During the week; One in the morning north and south -Last train back at night. And make it a neutral zone two go north and south (don’t charge me one more zone to go from Redwood City to Atherton).


16 people like this
Posted by resident
a resident of Atherton: other
on Jan 9, 2019 at 9:21 am

Instead of keeping the Atherton train station, how about running an hourly shuttle bus from city hall to the nearest active Caltrain station?


15 people like this
Posted by steve
a resident of another community
on Jan 9, 2019 at 12:56 pm

Absolutely NO to daily service, even on local trains. Many people are forced to take local trains to places like Cal Ave, and an added stop means those trains go even slower. The few Atherton residents who use the train can easily drive/walk/bike the mile to the Menlo station.


7 people like this
Posted by Duncan
a resident of another community
on Jan 9, 2019 at 10:40 pm

This list of recommendations is (typically) selfish and incoherent. "We want full weekday service, and a better station, but we want two tracks, which will choke Caltrain's ability to deliver a higher level of service to the other communities it serves."

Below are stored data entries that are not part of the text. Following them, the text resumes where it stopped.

(* ===== verification/CodeGraphWriter.v ===== *)
(** The writer of rendered graphs, src/internal/backend/codegraphwriter/handler.go:
    it takes the statements the Rust indexer rendered for a commit, writes them to
    the graph database and keeps the row of the snapshot, its anchors and its
    semantic rows in step.  [WritePendingPayload] serves the AST layer of a split
    index and leaves the snapshot PARTIAL for the merge of [IndexCore]; [Handle]
    serves the queue and makes it READY itself. *)
From Stdlib Require Import Ascii.
From S2P Require Import Prelude GoStd GoStdFacts GoJSON GoText Sha256 SubjobTypes SubjobStore SubjobTask SubjobCodec.
From S2P Require Import ManifestDelta Executor Scheduler GraphSchema GraphStore ScipProjection RepoIndexDB RepoJobs.
From S2P Require Import RepoTask CoreDB IndexCore CoreActivate.
Definition maxPostgresInt : Z := 2 ^ 31 - 1.
Definition maxPayloadBytes : Z := 16 * 2 ^ 20.
Definition maxStatementCount : Z := 20000.
Definition maxStatementBytes : Z := 2 ^ 20.
Definition semanticRowBatchSize : Z := 500.

Definition errStaleManifest : gerror := ESentinel "codegraphwriter: manifest is no longer active".

(** The conversions between text and float64: [strconv.ParseFloat(s, 64)], [None]
    for an error, and fmt's %f. *)
Record FloatText : Type := { ft_parse : string -> option float64; ft_fixed : float64 -> string }.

The way to make all this work is for Caltrain to emulate Berkeley's example where its residents voted to tax themselves in order to pay for putting BART in a tunnel. Heck, several of Atherton's wealthiest residents could write a check for the cost of this on their own.


13 people like this
Posted by really?
a resident of Menlo Park: other
on Jan 10, 2019 at 10:30 am

Points well made! Here's the deal:

If Atherton wants train service, then they need to allow two extra passing tracks. I wonder how far that will go.......


3 people like this
Posted by Peter Carpenter
a resident of Atherton: Lindenwood
on Jan 15, 2019 at 1:50 pm

Peter Carpenter is a registered user.

The unelected Town Council ( all of whom have been appointed to their current Terms) continues to fancy itself as being in control of things for which it has neither responsibility, authority or public support.